Well. Sokka bites his lip. Plus two points to the Fire Nation for usefulness, he supposes, just this once.


*


It ends, of course, with a grand rescue and lots of explosions and a flying bison, which Sokka privately considers as the only stylish way to travel. Appa crests the first cloud layer just as the engine room of Zuko’s battleship explodes in a glorious blaze of destruction, not that Sokka’s vindictive or anything, obviously. He grins to feel the wind fresh on his face, the rope burn on his wrists already fading. He has his boomerang and his sword and, well, he did say the ship was going down.

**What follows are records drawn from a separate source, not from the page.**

(** * MSLyncURLandUpdateInfoProvider: the processor and its specification

    A shallow embedding of [MSLync/MSLyncURLandUpdateInfoProvider.py] and the
    properties its specification states about it.

    Conventions of the embedding.
    - A Python [str] is a [string]; its characters are the code points below
      256.  Python 3 semantics are followed for [int], [hex] and [str]
      methods.
    - A call that may raise returns a [result]: [Return v] or [Raise e].
    - A metadata item is a record carrying the fixed fields of the feed,
      with the types the feed gives them (a date is its time stamp, an
      integer); the fields the code reads with [dict.get] are optional.
    - [self.env] is a record of the variables the processor reads and
      writes; the processor's body threads a [state] (environment and
      emitted notices) and keeps every write made before an exception. *)

From Stdlib Require Import ZArith String Ascii List Bool Lia Permutation Sorted.
From Stdlib Require Import DecimalString HexadecimalString.
From Stdlib Require OrdersEx.
From stdpp Require Import base option gmap strings list.

Local Open Scope string_scope.
Local Open Scope Z_scope.

(** ** Exceptions and results *)

(** The text of an exception.  [MsgList text l] is [text] followed by
    [str(l)] for a list [l] of strings, which is kept as data. *)
Inductive message : Type :=
| Msg (text : string)
| MsgList (text : string) (l : list string).

Inductive exception : Type :=
| ProcessorError (msg : message)
| UnboundLocalError (name : string)
| KeyError (key : string)
| IndexError (msg : string)
| ParseError (msg : string).

Inductive result (A : Type) : Type :=
| Return (a : A)
| Raise (e : exception).

Arguments Return {A} a.
Arguments Raise {A} e.

#[global] Instance result_ret : MRet result := @Return.
#[global] Instance result_bind : MBind result := fun A B f r =>
  match r with
  | Return a => f a
  | Raise e => Raise e
  end.

Definition is_processor_error {A : Type} (r : result A) : bool :=
  match r with
  | Raise (ProcessorError _) => true
  | _ => false
  end.

Definition returned {A : Type} (r : result A) : option A :=
  match r with
  | Return a => Some a
  | Raise _ => None
  end.

(** ** Python builtins used by the processor *)

Module Py.

(** Characters as code points. *)
Definition ord (c : ascii) : Z := Z.of_N (N_of_ascii c).

(** Whitespace skipped by [int()]: TAB, LF, VT, FF, CR, space, and the two
    non-ASCII spaces below 256 (NEL and NBSP). *)
Definition isspace (c : ascii) : bool :=
  let n := ord c in
  ((9 <=? n) && (n <=? 13)) || (n =? 32) || (n =? 133) || (n =? 160).
(* ===== verification/Prelude.v ===== *)
(** * Verification of the Network-on-Interposer simulator of CHIPSIM

    CHIPSIM simulates chiplet systems.  A Python driver maps a workload onto
    chiplets, writes the packets they exchange to a trace, and runs gem5's Garnet
    network model on it: [src/integrations/gem5/src/mem/ruby/network/garnet], a
    cycle-level model of routers, links and network interfaces that was changed to
    replay such traces.  This library models that C++ program and the parts of gem5
    it stands on, as functions of Rocq, and proves what makes it a network: no flit
    and no credit is lost, packets reach their destination, the trace is replayed on
    time, and the latencies reported are those of the flits.

    All paths below are relative to [src/integrations/gem5/src].

    ** How the code is modelled

    - An operation is a function from the state it reads to the state it leaves.
      What can stop the simulation, or is undefined in C++, is a value of [result]
      (this file): [AssertFailed], [Panicked], [FatalError], [Exception] and
      [Undefined].  Theorems that an operation returns state [= Ok _].
    - Integers are [Z]; conversions to 32 and 64 bits are written ([wrap32], [wrap64])
      where the code depends on them.  Statistics and counters of events are integers
      without bound.
    - A [std::vector] is a list, read and written at an index by [vget], [vset] and
      [vupd], which are undefined out of range as [operator[]] is.
    - Objects hold each other through pointers in the code.  Here a router or an
      interface owns its units and ports; a link is a separate object, and the queue a
      producer shares with its link is the producer's queue, given to the link's
      wake-up.  A call of another object's [scheduleEvent] is recorded in the caller
      as an event ([m_scheduled]).
      Where the pointers themselves matter, in the construction of the network and in
      the event queue, the objects live in a store and a pointer is a key of it.
    - The network theorems do not go through the event queue: which object wakes up next
      is a choice of the transition relations (module [CreditProtocol]), so that they
      hold for every order of events.  The ticks an object asked for are modelled in
      [Clocking], the queue that serves them in [EventQueue].
    - Loops over an index are [for_range]; other recursion is structural or, where it
      is not, has fuel with a proof that the fuel is enough: [shortest_path] (the sum
      of all distances decreases with each round that reports a change), the reading of the trace
      (each call reads a character at least), the walks along the lists of the event
      queue (as many steps as there are events), the way up and down a tree of tree-PLRU
      (64 levels, since an index has 64 bits).
      Running out of fuel is never a value of the program: the loops whose end is a
      theorem ([wakeup_terminates], [simple_loops_end], the search of second chance, the
      copying of a log) return an [option] of a [result], [None] when the fuel is used up,
      and elsewhere it is [None] or the error [OutOfFuel], which no operation of the code
      returns.
      So a loop that does not end cannot be taken for one that fails.

    ** Parts and files

    - [Prelude]: the error monad, vectors, loops, sums over lists, tactics.
    - [NetDest] - [mem/ruby/common/{Set.hh,NetDest.hh,NetDest.cc}]: sets of machines.
      The machine types of the protocol, which the build generates, are the class
      [MachineTypes] with the laws the code relies on.
    - [IntMath] - [base/intmath.hh]; [divCeil] also on [float], as the interfaces use
      it to count flits, with the width below which it is exact.
    - [Flit] - [garnet/{CommonTypes.hh,flit,Credit,flitBuffer}]: flits, credits, their
      splitting and merging, the queue of flits.
    - [VirtualChannels] - [garnet/{OutVcState,VirtualChannel}].
    - [Routing] - [garnet/RoutingUnit]: table, XY and custom routing.
    - [Clocking] - [sim/clocked_object.hh] ([Clocked]) and
      [mem/ruby/common/Consumer]: cycles, edges, wake-ups.
    - [Links] - [garnet/{NetworkLink,CreditLink}].
    - [Pipeline] - [garnet/{InputUnit,OutputUnit,SwitchAllocator,CrossbarSwitch,Router}]:
      the stages of a router and its wake-up.  [Router.wakeup] is the whole handler.
    - [FlowControl], [CreditProtocol], [Allocation]: theorems about it.  [Wormhole]: the
      protocol of the virtual channels, abstractly, as transitions of views of a node;
      [WormholeRouter]: the routers implement it; [PacketIntegrity]: what it gives for the
      network of [CreditProtocol].
    - [ClosedNetwork]: routers, interfaces and the links between them as one system;
      [WormholeInterface]: the interfaces implement the protocol; [ClosedIntegrity]: what
      this gives for the system; [ClosedCredit]: its flow control.
    - [Topology] - [network/{Topology,BasicLink}]: distances, routing entries and the
      creation of links; [ShortestPath], [TopologyFacts]: theorems about it.
    - [Bridge] - [garnet/NetworkBridge]: clock-domain crossing and conversion between
      widths; [Serdes]: theorems about it.
    - [MessageBuffer] - [network/MessageBuffer], [slicc_interface/Message.hh].
    - [Statistics] - the counters of [garnet/GarnetNetwork.hh].
    - [NetworkInterface] - [garnet/NetworkInterface]; [InterfaceFacts],
      [InterfaceFlow]: theorems about it; [InterfaceExample]: an interface on which
      they are applied.
    - [Trace] - the reading of lines in [garnet/GarnetNetwork.cc];
      [GarnetNetwork] - its constructor's use of the trace and its wake-ups;
      [TraceReplay]: theorems about them.
    - [Network] - [network/Network], the base class: node numbers, queues, message sizes.
    - [EventQueue] - [sim/eventq], [base/flags.hh] and the loop of [sim/simulate.cc]: the
      linked list of linked lists of events.  [EventOrder]: the abstract agenda
      ([Agenda]) and the representation; [EventRefinement]: the refinement.
    - [Construction] - [garnet/GarnetLink] and the part of [garnet/GarnetNetwork.cc] that
      answers the topology: links, bridges and ports wired through a store of objects.
      [Wiring], [BuiltNetwork]: theorems about it, down to the flow control of the network
      that was built.  [RoutingTables], [Delivery]: the tables the construction fills, and
      the way of a packet through the topology, the construction and the routing units.
    - [NetworkAccess] - the parts of [garnet/GarnetNetwork.cc] that visit every object:
      [init], [collateStats], [resetStats], [functionalRead], [functionalWrite].
    - [SimpleSwitch] - [network/simple/{PerfectSwitch,Throttle,Switch}] and
      [network/simple/routing/WeightBased]: the other network model of gem5, which moves
      whole messages between message buffers, on a store of buffers, messages and switches;
      [SimpleNetwork] - [network/simple/{Switch,SimpleNetwork,SimpleLink}]: its construction
      and functional accesses.  [Destinations], [SimpleRouting], [SimpleGroups],
      [SimpleThrottle], [SimpleDelay]: theorems about its parts.  [SimpleFrame]: what an
      operation changes; [SimpleInvariant], [SimpleConservation], [SimpleRuns]: the invariant
      of the network, that wake-ups keep it, and the runs it holds in; [SimpleLoops]: its
      loops end; [SimpleExample]: a network on which the theorems are applied.
    - [Bitfield] - [base/bitfield.hh]; [AddrRange] - [base/addr_range.hh]: contiguous and
      interleaved address ranges.  [AddrFacts], [Interleaving]: theorems about them;
      [AddressMap]: the address map of [network/Network].
    - [RubyBlocks] - [mem/ruby/common/{Address,WriteMask,DataBlock,SubBlock}]: the data that
      messages and caches hold.  [RubyBlockFacts], [RubyBlockOps]: theorems about it.
    - [ReplacementPolicies] - [mem/cache/replacement_policies]: the interface of the policies
      as a class ([ReplacementPolicy]), with what a cache relies on as another
      ([PolicyLaws]), and seven policies.  [ReplacementFacts], [TreePlru]: the policies meet
      the laws, and which entry they choose.
    - [CacheResources] - [mem/ruby/structures/{BankedArray,ALUFreeListArray}].
    - [CacheMemory] - [mem/ruby/structures/CacheMemory] and
      [mem/ruby/slicc_interface/AbstractCacheEntry]: the cache of a controller, over any
      policy.  [CacheFacts]: its invariant and the finite map it stands for;
      [CacheRefinement]: the operations on the map; [CacheSpec]: initialisation and the
      promises to a controller.
    - [RubyTables] - [mem/ruby/structures/{TBETable,TBEStorage,TimerTable,PersistentTable}]:
      tables of the controllers.  [RubyTableFacts], [PersistentFacts]: theorems about them.

    ** What the theorems show

    - Flow control.  [credit_conservation]: in every state reachable by waking
      routers, links and credit links in any order, for every channel between routers
      the credits upstream, the flits and credits in flight and the flits buffered
      downstream add up to the size of the buffer.  Hence [credit_return_succeeds]:
      the assertion on returning credits never fails.  [interface_flow_control] is the
      contribution of the network interfaces, and [closed_flow_control] is the same for
      routers, interfaces and links together: the credits of every sender add up with what
      is under way, no buffer and no stall queue overflows.  [construction_wires] and
      [built_network_flow_control]: the calls of the topology wire every port to its links,
      and the network they build satisfies what [credit_conservation] assumes.
    - Packets.  [packet_integrity]: in every such state a virtual channel holds a piece of
      one packet, in order, and [output_channel_exclusive]: it is given to one packet at a
      time, as long as the interfaces send whole packets and free a channel once; hence
      [channel_assertions_hold]: the assertions on the states of channels never fail.  The
      proof simulates the pipeline by the transitions of [Wormhole].  In the closed system
      nothing is assumed of the interfaces: [closed_packet_integrity] and
      [closed_assertions_hold].  There an interface has one output port, since every
      topology attaches a node by one external link.
    - Allocation.  [switch_allocation_matching]: what the switch allocator grants in a
      cycle is a matching of input and output ports, each grant admissible;
      [output_arbiter_no_starvation]: over as many allocations as there are input ports
      every input port that keeps asking for an output port is granted it, on the
      allocations [Router.sa_wakeup] as they are; [router_wakeup_allocates]: a wake-up of
      the router changes the allocator by one of them.
    - Routing.  [lookupRoutingTable_correct], [xy_routing_delivers],
      [shortest_path_correct], [table_routing_delivers], [routing_entry_correct]:
      packets take shortest paths and arrive, by either algorithm.
      [built_network_delivers] puts the parts together: in the network constructed from a
      topology of positive weights, packets come from every router to the interface of
      their destination within as many hops as a path there weighs.
    - Data path.  [serialize_packet] and [deserialize_packet] for bridges between links of
      which one is an integer number of times as wide as the other; what happens otherwise
      is shown by [serialize_uneven] and [deserialize_uneven].  [link_fifo],
      [ordered_buffer_fifo], [slots_available_enqueue]: the queues in between.
    - Time.  [clockEdge_correct], [consumer_wakeups].  [event_queue_refines]: the event
      queue implements an agenda sorted by time and priority; [events_in_time]: time never
      goes back; [debugVerify_correct]: what its self-check accepts.
    - The network as a whole.  [phase_statistics_correct]: the statistic of a phase is its
      largest latency; [functional_access_flits]: which of the containers of flits the
      functional accesses reach, and which (stall queues, trace queues) they do not;
      [local_ids_bijective]: the numbering of the nodes.
    - Addresses.  [interleaving_roundtrip]: removing and adding interleaving bits;
      [exclude_correct]: differences of ranges; [address_interleaving]: the node
      responsible for an address.
    - Trace-driven injection and ejection.  [trace_roundtrip], [trace_replay],
      [transfer_round_robin], [calculateVC_correct], [phase_latency_exact],
      [node_dest_correct], [packet_limit], [wakeup_terminates].  The replay is followed
      to its end for any limit on the packets: with a limit of [m] the first [m + 1] records
      are handed over, the next is read and dropped.
    - The simple network.  [simple_network_conserves]: no copy of a message is lost or made
      up, and a switch knows how many messages wait for it; [route_splits]: a message is
      split over the links; [throttle_bandwidth]: a throttle keeps to the bandwidth of its
      link; [simple_loops_end]: the loops of switches return within as many iterations as there
      are messages in the buffer, and one, those of throttles that do not feed themselves
      within one more; [priority_groups]: how buffers
      are grouped; [forwarded_delay]: what passing a message on does to its delay.
    - Data.  [write_mask_sets]: write masks are sets of bytes; [sub_block_roundtrip]: parts of
      blocks are read back as written; [atomic_history]: atomic operations take effect in
      order and log what they found; [copies_and_assignments]: a copy of a block equals it,
      an assignment does not always.
    - Caches.  [cache_refines_map]: over any policy that meets [PolicyLaws] a cache is a
      finite map with room for as many addresses in a set as there are ways;
      [cache_makes_room]: a full set takes a new line in place of the victim;
      [tree_plru_victim]: the victim of tree-PLRU; the search of second chance ends within
      one iteration more than there are candidates ([second_chance_victim]);
      [alu_admission]: which atomic operations go through.  Tables: [persistent_requests],
      the machines that starve for a line; [timer_table], the earliest timer; [new_slot],
      [leave_slot] and [slots_capacity], the slots of transactions.
    - Where the code fails: [transfer_last_batch_undefined],
      [late_record_stops_replay], [short_line_undefined].

    ** What is not modelled

    Printing, the registration of statistics other than those of the phases, and averages
    over the simulated time, which are floating point; the fault model, which the runs keep
    disabled; threads, signals and checkpoints of the event queue; replacement policies that
    draw random numbers; the sequencers, directory memories and prefetchers of Ruby, and the other
    parts of gem5 no trace-driven run reaches; the Python driver and the thermal solver.
    [rand()] is an argument of the functions that call it.  The characters of the trace are
    what the pipe of [gunzip] delivers.  That the links given to the calls of the topology
    are distinct, and that a bridge and the link behind it point to each other, are
    hypotheses, which the configuration has to meet. *)

From stdpp Require Export base list numbers gmap strings.
From Stdlib Require Export ZArith Lia Sorted.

“Sokka,” Katara breaks the silence, still flushed with post-breakout adrenaline. “What happened to your hair? It’s totally singed at the ends, like you got fireballed.”

“Well,” Sokka says, “I sort of tried to escape before you came along. It's a long story. Say, did you know Zuko can sneeze fire?”

“Wow,” says Aang, wide-eyed. “Seriously? That’s messed up.”

“Is that what happened?” Katara looks amused. “Can’t wait to hear you tell that one around the campfire tonight.”

“Eh, sort of,” says Sokka breezily, and for once in his life, refrains from elaborating.